EXERCISE: The answer is the complete listing below, written out again exactly.

INPUT FOR THIS TASK:

(** The evaluation of a committed attempt has the identity of its plan. *)
Lemma committed_identity lease0 (normalized : V) start lease plan parts advanced db db' material at_s pre
    (mf : RhiReconciliationManifest (M := M)) (p : RhiReconciliationProjection (P := P)) claim now :
  from_claim lease0 normalized start = Ok plan →
  Job.attempt_count (Job.lease_job lease) = Job.attempt_count (Job.lease_job lease0) →
  plan_mismatch lease plan = false → committed lease plan parts advanced db db' →
  Forall (λ q, cp_trade_id q = Job.trade_id (Job.lease_job lease)) parts →
  committed_manifest_material plan parts = Some material →
  freeze_manifest material at_s pre = Ok mf → reduce_rhi_reconciliation_manifest mf = Ok p →
  is_Some (pj_digest p) → now < Job.lease_expires_at lease →
  finalization_identity lease (evaluate_rhi_reconciliation_claim p claim) now = Ok (plan_identity lease plan).
Proof.
  intros Hplan Hcount Hmis Hc Htrades Hm Hf Hp [dg Hdg] Hnow.
  apply from_claim_Ok in Hplan as (_ & Hcnt & _ & _ & _ & Hid & Hjob & _).
  unfold plan_mismatch in Hmis. to_prop.
  repeat match goal with H : bytes_eqb _ _ = true |- _ => apply bytes_eqb_true in H end.
  apply committed_material_identity in Hm as Hmi. destruct Hmi as (Hm1 & Hm2 & Hm3 & Hm4 & _).
  apply committed_material_Some in Hm as (_ & _ & _ & Hm5 & _).
  assert (manifest_trade_generation (inner mf) = cm_generation material) as Hgen.
  { unfold freeze_manifest in Hf. bind Hf as u Hu. bind Hf as m Hnew. apply ok_or_Ok in Hnew.
    injection Hf as <-. by apply manifest_new_reads in Hnew as [? _]. }
  apply freeze_manifest_Ok in Hf as (_ & _ & _ & Hf1 & Hf2 & Hf3 & _ & Hf4 & _).
  assert (cm_trade_id material = Job.trade_id (Job.lease_job lease)) as Htr.
  { destruct parts as [|q parts]; [done|]. simpl in Hm4. injection Hm4 as ->. by inversion Htrades. }
  assert (Job.state (Job.lease_job lease) = Job.Leased) as Hst.
  { pose proof (cd_lease _ _ _ _ _ _ Hc) as Hl. unfold Job.validate_exact_lease in Hl.
    bind Hl as cur Hcur. destruct (_ && _) eqn:E in Hl; [|done]. by to_prop. }
  assert (plan_job_id plan = Job.id (Job.lease_job lease)) as Hj by done.
  unfold finalization_identity. rewrite evaluated_projection, (reduced_manifest _ _ Hp).
  rewrite Hf1, Hf2, Hf3, Hf4, Hgen, Hm1, Hm2, Hm3, Hm5, Htr, Hst. rewrite bool_decide_eq_true_2 by done.
  rewrite (proj2 (Z.eqb_neq _ _)) by congruence.
  rewrite Hid, Hcount, <- Hj, Hjob. unfold plan_identity.
  rewrite !bytes_eqb_refl, Hdg, (proj2 (Z.leb_gt _ _) Hnow). simpl.
  match goal with H1 : plan_input_generation plan = _, H2 : plan_policy_digest plan = _ |- _ =>
    rewrite <- H1, <- H2 end.
  rewrite Z.eqb_refl, bytes_eqb_refl. simpl. congruence.
Qed.

(** ** Properties *)

(** C8. Only quiescent attempts are finalized.  After the first commit of an attempt,
    carried through its manifest, the reduction and the evaluation of any claim, the
    preflight changes nothing; with the lease alive it grants a fence exactly under the
    attempt's identity and only when the commit brought no new evidence, it refuses
    with a generation conflict only when it did, and it fails otherwise only because
    the host could not answer. *)
Theorem finalization_requires_quiescence lease0 (normalized : V) start writable lease plan replays db out
    fdb at_s pre (mf : RhiReconciliationManifest (M := M)) (p : RhiReconciliationProjection (P := P)) claim now
    res fdb' :
  recon_inv db → from_claim lease0 normalized start = Ok plan →
  Job.attempt_count (Job.lease_job lease) = Job.attempt_count (Job.lease_job lease0) →
  commit_source_replays writable lease plan replays db = (Ok out, fd_reconciliation fdb) →
  out_created out = true → freeze_manifest (manifest_material out) at_s pre = Ok mf →
  reduce_rhi_reconciliation_manifest mf = Ok p → is_Some (pj_digest p) → now < Job.lease_expires_at lease →
  prepare_finalization true lease (evaluate_rhi_reconciliation_claim p claim) now fdb = (res, fdb') →
  fdb' = fdb ∧
  match res with
  | Ok fence => dirty_generation_advanced out = false ∧
      fence = MkFence lease (plan_identity lease plan) (evaluate_rhi_reconciliation_claim p claim)
  | Err GenerationConflict => dirty_generation_advanced out = true
  | Err e => e = Storage ∨ e = CommitOutcomeUnknown
  end.
Proof.
  intros Hinv Hplan Hcount Hrun Hcr Hf Hp Hd Hnow Hprep.
  eapply commit_source_replays_Ok in Hrun as (parts & Hv & Hc); [|done..]. rewrite Hcr in Hc.
  eapply validate_commit_Ok in Hv as (_ & _ & _ & Hmis & _ & Htr & Hm & Htrade); [|done].
  unfold prepare_finalization in Hprep. simpl in Hprep.
  rewrite (committed_identity _ _ _ _ _ _ _ _ _ _ _ _ _ _ _ _ Hplan Hcount Hmis Hc Htr Hm Hf Hp Hd Hnow) in Hprep.
  pose proof (fence_after_commit _ _ _ _ _ _ _ Hinv Hc Htrade Hnow) as Hfence.
  destruct (transaction _ fdb) as [[fence|e] fdb1] eqn:Htx; injection Hprep as <- <-; simpl.
  - apply tx_committed in Htx. unfold validate_finalization_fence in Htx. simpl in Htx. rewrite Hfence in Htx.
    destruct (dirty_generation_advanced out); [done|]. by injection Htx as <- <-.
  - unfold map_transaction_error. destruct (commit_outcome_unknown e) eqn:Hu.
    + destruct (tx_unknown _ _ _ _ Htx Hu) as (x & fdb2 & Hop & Hdb). unfold validate_finalization_fence in Hop.
      simpl in Hop. rewrite Hfence in Hop. destruct (dirty_generation_advanced out); [done|].
      injection Hop as _ <-. split; [by destruct Hdb|by right].
    + destruct (tx_rolled_back _ _ _ _ Htx Hu) as [-> Herr]. split; [done|].
      destruct (operation_error e) as [oe|]; [|by left]. specialize (Herr _ eq_refl).
      unfold validate_finalization_fence in Herr. simpl in Herr. rewrite Hfence in Herr.
      destruct (dirty_generation_advanced out); [|done]. simpl in Herr. by injection Herr as <-.
Qed.
End pipeline.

SOLUTION BELOW:
(** The evaluation of a committed attempt has the identity of its plan. *)
Lemma committed_identity lease0 (normalized : V) start lease plan parts advanced db db' material at_s pre
    (mf : RhiReconciliationManifest (M := M)) (p : RhiReconciliationProjection (P := P)) claim now :
  from_claim lease0 normalized start = Ok plan →
  Job.attempt_count (Job.lease_job lease) = Job.attempt_count (Job.lease_job lease0) →
  plan_mismatch lease plan = false → committed lease plan parts advanced db db' →
  Forall (λ q, cp_trade_id q = Job.trade_id (Job.lease_job lease)) parts →
  committed_manifest_material plan parts = Some material →
  freeze_manifest material at_s pre = Ok mf → reduce_rhi_reconciliation_manifest mf = Ok p →
  is_Some (pj_digest p) → now < Job.lease_expires_at lease →
  finalization_identity lease (evaluate_rhi_reconciliation_claim p claim) now = Ok (plan_identity lease plan).
Proof.
  intros Hplan Hcount Hmis Hc Htrades Hm Hf Hp [dg Hdg] Hnow.
  apply from_claim_Ok in Hplan as (_ & Hcnt & _ & _ & _ & Hid & Hjob & _).
  unfold plan_mismatch in Hmis. to_prop.
  repeat match goal with H : bytes_eqb _ _ = true |- _ => apply bytes_eqb_true in H end.
  apply committed_material_identity in Hm as Hmi. destruct Hmi as (Hm1 & Hm2 & Hm3 & Hm4 & _).
  apply committed_material_Some in Hm as (_ & _ & _ & Hm5 & _).
  assert (manifest_trade_generation (inner mf) = cm_generation material) as Hgen.
  { unfold freeze_manifest in Hf. bind Hf as u Hu. bind Hf as m Hnew. apply ok_or_Ok in Hnew.
    injection Hf as <-. by apply manifest_new_reads in Hnew as [? _]. }
  apply freeze_manifest_Ok in Hf as (_ & _ & _ & Hf1 & Hf2 & Hf3 & _ & Hf4 & _).
  assert (cm_trade_id material = Job.trade_id (Job.lease_job lease)) as Htr.
  { destruct parts as [|q parts]; [done|]. simpl in Hm4. injection Hm4 as ->. by inversion Htrades. }
  assert (Job.state (Job.lease_job lease) = Job.Leased) as Hst.
  { pose proof (cd_lease _ _ _ _ _ _ Hc) as Hl. unfold Job.validate_exact_lease in Hl.
    bind Hl as cur Hcur. destruct (_ && _) eqn:E in Hl; [|done]. by to_prop. }
  assert (plan_job_id plan = Job.id (Job.lease_job lease)) as Hj by done.
  unfold finalization_identity. rewrite evaluated_projection, (reduced_manifest _ _ Hp).
  rewrite Hf1, Hf2, Hf3, Hf4, Hgen, Hm1, Hm2, Hm3, Hm5, Htr, Hst. rewrite bool_decide_eq_true_2 by done.
  rewrite (proj2 (Z.eqb_neq _ _)) by congruence.
  rewrite Hid, Hcount, <- Hj, Hjob. unfold plan_identity.
  rewrite !bytes_eqb_refl, Hdg, (proj2 (Z.leb_gt _ _) Hnow). simpl.
  match goal with H1 : plan_input_generation plan = _, H2 : plan_policy_digest plan = _ |- _ =>
    rewrite <- H1, <- H2 end.
  rewrite Z.eqb_refl, bytes_eqb_refl. simpl. congruence.
Qed.

(** ** Properties *)

(** C8. Only quiescent attempts are finalized.  After the first commit of an attempt,
    carried through its manifest, the reduction and the evaluation of any claim, the
    preflight changes nothing; with the lease alive it grants a fence exactly under the
    attempt's identity and only when the commit brought no new evidence, it refuses
    with a generation conflict only when it did, and it fails otherwise only because
    the host could not answer. *)
Theorem finalization_requires_quiescence lease0 (normalized : V) start writable lease plan replays db out
    fdb at_s pre (mf : RhiReconciliationManifest (M := M)) (p : RhiReconciliationProjection (P := P)) claim now
    res fdb' :
  recon_inv db → from_claim lease0 normalized start = Ok plan →
  Job.attempt_count (Job.lease_job lease) = Job.attempt_count (Job.lease_job lease0) →
  commit_source_replays writable lease plan replays db = (Ok out, fd_reconciliation fdb) →
  out_created out = true → freeze_manifest (manifest_material out) at_s pre = Ok mf →
  reduce_rhi_reconciliation_manifest mf = Ok p → is_Some (pj_digest p) → now < Job.lease_expires_at lease →
  prepare_finalization true lease (evaluate_rhi_reconciliation_claim p claim) now fdb = (res, fdb') →
  fdb' = fdb ∧
  match res with
  | Ok fence => dirty_generation_advanced out = false ∧
      fence = MkFence lease (plan_identity lease plan) (evaluate_rhi_reconciliation_claim p claim)
  | Err GenerationConflict => dirty_generation_advanced out = true
  | Err e => e = Storage ∨ e = CommitOutcomeUnknown
  end.
Proof.
  intros Hinv Hplan Hcount Hrun Hcr Hf Hp Hd Hnow Hprep.
  eapply commit_source_replays_Ok in Hrun as (parts & Hv & Hc); [|done..]. rewrite Hcr in Hc.
  eapply validate_commit_Ok in Hv as (_ & _ & _ & Hmis & _ & Htr & Hm & Htrade); [|done].
  unfold prepare_finalization in Hprep. simpl in Hprep.
  rewrite (committed_identity _ _ _ _ _ _ _ _ _ _ _ _ _ _ _ _ Hplan Hcount Hmis Hc Htr Hm Hf Hp Hd Hnow) in Hprep.
  pose proof (fence_after_commit _ _ _ _ _ _ _ Hinv Hc Htrade Hnow) as Hfence.
  destruct (transaction _ fdb) as [[fence|e] fdb1] eqn:Htx; injection Hprep as <- <-; simpl.
  - apply tx_committed in Htx. unfold validate_finalization_fence in Htx. simpl in Htx. rewrite Hfence in Htx.
    destruct (dirty_generation_advanced out); [done|]. by injection Htx as <- <-.
  - unfold map_transaction_error. destruct (commit_outcome_unknown e) eqn:Hu.
    + destruct (tx_unknown _ _ _ _ Htx Hu) as (x & fdb2 & Hop & Hdb). unfold validate_finalization_fence in Hop.
      simpl in Hop. rewrite Hfence in Hop. destruct (dirty_generation_advanced out); [done|].
      injection Hop as _ <-. split; [by destruct Hdb|by right].
    + destruct (tx_rolled_back _ _ _ _ Htx Hu) as [-> Herr]. split; [done|].
      destruct (operation_error e) as [oe|]; [|by left]. specialize (Herr _ eq_refl).
      unfold validate_finalization_fence in Herr. simpl in Herr. rewrite Hfence in Herr.
      destruct (dirty_generation_advanced out); [|done]. simpl in Herr. by injection Herr as <-.
Qed.
End pipeline.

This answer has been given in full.